That said, I would like to address you last comment, again with some personal knowledge. Yes, someone has to deliver the cable boxes. Someone has to fix the cable lines, install the service, deal with the billing, etc. Let me tell you, precisely, what is happening at two major cable providers as we type and describe how it affects service. Further, allow me to note that what these cable providers are doing is slowly (more rapidly now) moving in the direct of SBC and other Bells because the powers-that-be have come to a realization that no matter how much consumers scream about wanting customer service, they will happily abandon it, with vigor, when they get a deal that costs them $2 less per month.
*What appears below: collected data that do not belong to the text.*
(** An agent that greets takes its place in the directory. *)
Lemma adopt_agent_directory sid hello cluster phase co :
  directory_ok co → crd_phases co !! sid = Some Greeting → phase ≠ Greeting →
  directory_ok (set_phase sid phase (adopt_agent sid hello cluster co)).
Proof.
  intros [Hs Ha] Hg Hne. split; cbn.
  - intros sid'. destruct (decide (sid' = sid)) as [->|].
    + rewrite lookup_insert_eq, lookup_alter_eq, fmap_is_Some, <-Hs, Hg. by split.
    + by rewrite lookup_insert_ne, lookup_alter_ne.
  - intros cluster_id sid'. destruct (decide (cluster_id = hp_cluster_id hello)) as [->|].
    + rewrite lookup_insert_eq. intros [= <-].
      destruct (proj1 (Hs sid)) as [session E]; [by rewrite Hg|].
      rewrite lookup_alter_eq, E. eexists. split_and!; [done..|]. rewrite lookup_insert_eq. congruence.
    + rewrite lookup_insert_ne by done. intros E.
      destruct (Ha _ _ E) as (session & ? & ? & ? & ?). exists session.
      assert (sid' ≠ sid) by (intros ->; done).
      rewrite lookup_alter_ne, lookup_insert_ne by done. done.
Qed.
(* ===== verification/ClusterAgent.v ===== *)
(** * The cluster agent ([cluster_agent.hpp] / [cluster_agent.cpp])

    The process that hosts the bytes of replicas: its store, the data plane that
    serves them to peers, the pull of a transfer intent, its reports, and the control
    loop.  What a connection delivers is a list of results of [receive_frame]; a list
    that ends is a peer that closed. *)

From S2P Require Import Prelude Taxonomy Model Bytes Digest ModelOps Encoding RecordCodecs Frames.
From S2P Require Import FabricState Payloads Coordinator.

Local Open Scope Z_scope.

Definition kDataChunkBytes : Z := 256 * 1024.

(** ** The replica store *)

Record Entry := mkEntry {
  en_state_id : Z;
  en_generation : Z;
  en_bytes : list Z;
  en_digest : Digest
}.

Module ReplicaStore.
Definition store : Type := gmap Z Entry.

Definition put (replica state_id generation : Z) (bytes : list Z) (digest : Digest) (s : store)
    : store :=
  <[replica := mkEntry state_id generation bytes digest]> s.

Definition contains (replica : Z) (s : store) : bool := bool_decide (is_Some (s !! replica)).

Definition read (replica offset length : Z) (s : store) : option (list Z) :=
  match s !! replica with
  | None => None
  | Some entry =>
      let size := Z.of_nat (List.length (en_bytes entry)) in
      if offset >? size then None
      else
        let available := size - offset in
        let count := if length =? 0 then available else Z.min length available in
        Some (take (Z.to_nat count) (drop (Z.to_nat offset) (en_bytes entry)))
  end.

Definition size_of (replica : Z) (s : store) : Z :=
  match s !! replica with None => 0 | Some entry => Z.of_nat (List.length (en_bytes entry)) end.

Definition digest_of (replica : Z) (s : store) : Digest :=
  match s !! replica with None => Digest_default | Some entry => en_digest entry end.

Definition count (s : store) : nat := size s.
Definition erase (replica : Z) (s : store) : store := delete replica s.
Definition replica_ids (s : store) : list Z := (entries s).*1.
End ReplicaStore.

(** ** The data plane, serving *)

Definition chunk_frame (chunk : DataChunkPayload) : Frame :=
  outgoing_frame MT.DATA_CHUNK 0 (encode_DataChunkPayload chunk).

(** The loop over the hosted bytes; the fuel bounds its turns, each of which sends at
    least one byte. *)
Fixpoint serve_chunks (fuel : nat) (s : ReplicaStore.store) (request : DataRequestPayload)
    (digest : Digest) (total offset : Z) : list Frame :=
  match fuel with
  | O => []
  | S fuel =>
      if negb (offset <? total) then []
      else
        match ReplicaStore.read (dr_replica_id request) offset kDataChunkBytes s with
        | None => []
        | Some slice =>
            let next := u64 (offset + Z.of_nat (length slice)) in
            chunk_frame
              (mkDataChunkPayload (dr_state_id request) (dr_state_generation request)
                 (dr_replica_id request) offset (if next >=? total then 1 else 0) digest slice) ::
            serve_chunks fuel s request digest total next
        end
  end.

(** The answer to a data request, and whether the connection stays open. *)
Definition serve_data_request (s : ReplicaStore.store) (request : DataRequestPayload)
    : list Frame * bool :=
  let digest := ReplicaStore.digest_of (dr_replica_id request) s in
  let total := ReplicaStore.size_of (dr_replica_id request) s in
  if total =? 0
  then ([chunk_frame
           (mkDataChunkPayload (dr_state_id request) (dr_state_generation request)
              (dr_replica_id request) 0 1 Digest_default [])], false)
  else (serve_chunks (Z.to_nat total) s request digest total (dr_offset request), true).

(** Bytes pushed by a peer are kept when they match their declared digest. *)
Definition host_state (host : HostStatePayload) (s : ReplicaStore.store)
    : SimplePayload * ReplicaStore.store :=
  let measured := Sha256.sha256 (hs_bytes host) in
  if negb (bool_decide (measured = hs_expected_digest host)) &&
     digest_valid (hs_expected_digest host)
  then (mkSimplePayload 0 (enum_value EC.INTEGRITY_MISMATCH)
          "hosted bytes do not match the declared digest" "", s)
  else (mkSimplePayload 1 (enum_value EC.OK) (hex measured) "",
        ReplicaStore.put (hs_replica_id host) (hs_state_id host) (hs_state_generation host)
          (hs_bytes host) measured s).

(** One turn of [handle_data_connection]: the frames it sends, the store, and whether
    it goes on. *)
Definition data_turn (max_payload : Z) (frame : Frame) (s : ReplicaStore.store)
    : list Frame * ReplicaStore.store * bool :=
  let reader := make_reader (fr_payload frame) in
  match fh_message_type (fr_header frame) with
  | MT.DATA_REQUEST =>
      match (decode_DataRequestPayload reader).1 with
      | None => ([], s, false)
      | Some request => let '(frames, open) := serve_data_request s request in (frames, s, open)
      end
  | MT.HOST_STATE =>
      match (decode_HostStatePayload max_payload reader).1 with
      | None => ([], s, false)
      | Some host =>
          let '(reply, s) := host_state host s in
          ([outgoing_frame MT.HOST_STATE_ACK 0 (encode_SimplePayload reply)], s, true)
      end
  | _ => ([], s, false)
  end.

(** ** The agent *)

Record ClusterAgentConfig := mkClusterAgentConfig {
  acf_coordinator_host : string;
  acf_coordinator_port : Z;
  acf_data_bind_address : string;
  acf_cluster_id : Z;
  acf_region : Z;
  acf_site : Z;
  acf_failure_domain : Z;
  acf_location_descriptor : string;
  acf_capabilities : ClusterCapabilities;
  acf_capacity : ClusterCapacity;
  acf_maximum_payload_bytes : Z;
  acf_maximum_data_connections : Z;
  acf_expected_coordinator_epoch : Z
}.

(** What a connection will deliver. *)
Definition incoming : Type := list (Result Frame).

(** [receive_frame] on a connection: the next result and the rest. *)
Definition receive (stream : incoming) : Result Frame * incoming :=
  match stream with
  | [] => (Err EC.TRANSPORT_CLOSED, [])
  | result :: stream => (result, stream)
  end.

(** The control connection is number 0 of the network. *)
Definition kControl : Z := 0.

Section agent.
Context {T : Type} `{Network T}.

Record ClusterAgent := mkClusterAgent {
  ag_config : ClusterAgentConfig;
  ag_network : T;
  ag_data_port : Z;
  ag_incarnation : Z;
  ag_worker_id : Z;
  ag_worker_boot_id : Z;
  ag_coordinator_epoch : Z;
  ag_registered : bool;
  ag_stopping : bool;
  ag_store : ReplicaStore.store;
  ag_last_error : option ErrorCode
}.

#[export] Instance ClusterAgent_eta : Eta ClusterAgent := λ a,
  mkClusterAgent (ag_config a) (ag_network a) (ag_data_port a) (ag_incarnation a)
    (ag_worker_id a) (ag_worker_boot_id a) (ag_coordinator_epoch a) (ag_registered a)
    (ag_stopping a) (ag_store a) (ag_last_error a).

Definition send_control (frame : Frame) (ag : ClusterAgent) : Result unit * ClusterAgent :=
  let '(sent, network) := net_send (ag_network ag) kControl frame in
  (sent, ag <| ag_network := network |>).

(** The header every authority-bearing frame of the agent carries. *)
Definition stamped_frame (type : MessageType) (payload : list Z) (ag : ClusterAgent) : Frame :=
  mkFrame (FrameHeader_default <| fh_message_type := type |>
             <| fh_coordinator_epoch := ag_coordinator_epoch ag |>
             <| fh_cluster_id := acf_cluster_id (ag_config ag) |>
             <| fh_cluster_incarnation := ag_incarnation ag |>
             <| fh_worker_id := ag_worker_id ag |>
             <| fh_worker_boot_id := ag_worker_boot_id ag |>) payload.

(** *** Registration *)

Definition hello_of (ag : ClusterAgent) : HelloPayload :=
  let config := ag_config ag in
  mkHelloPayload (acf_cluster_id config) (acf_region config) (acf_site config)
    (acf_failure_domain config) (ag_worker_id ag) (ag_worker_boot_id ag) 0
    (acf_location_descriptor config) (capabilities_canonicalize (acf_capabilities config))
    (acf_capacity config) (acf_expected_coordinator_epoch config) (ag_data_port ag).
I see it daily, people falling for the advertisements and then getting pissed, after signing a contract they can't break of course, because they get no after-sale support worth a damn.

Installing Service and Delivering Cable Boxes: How to Cut Costs 101:

Basic Strategy: Reduce number of technicians required to install services.

Tactic 1 : Reduce allotted time allowed for technician to install services.
Tactic 2 : Hire independent contracters who aren't provided benefits.
Tactic 3 : Increase allowable time between order and install from 3 - 7 days.
Tactic 4 : Eliminate storefronts that allow customers to pick up equipment rather than wait for technician.
Tactic 5 : Require technicians to be salespeople and routinely fire technicians who do not meet sales goals.

Result, the work force is reduced by one-third, delays for installs are doubled, quality of work done is reduced, ability of customers to speak to humans is eliminated. Price of service goes down, temporarily.

I could offer multiple, similar examples. The key is that someone has to install and support the service, but they can put you into call queues with 30 minute delays and put you on 7 day waiting lists for field service with no option do do it yourself via a retail center.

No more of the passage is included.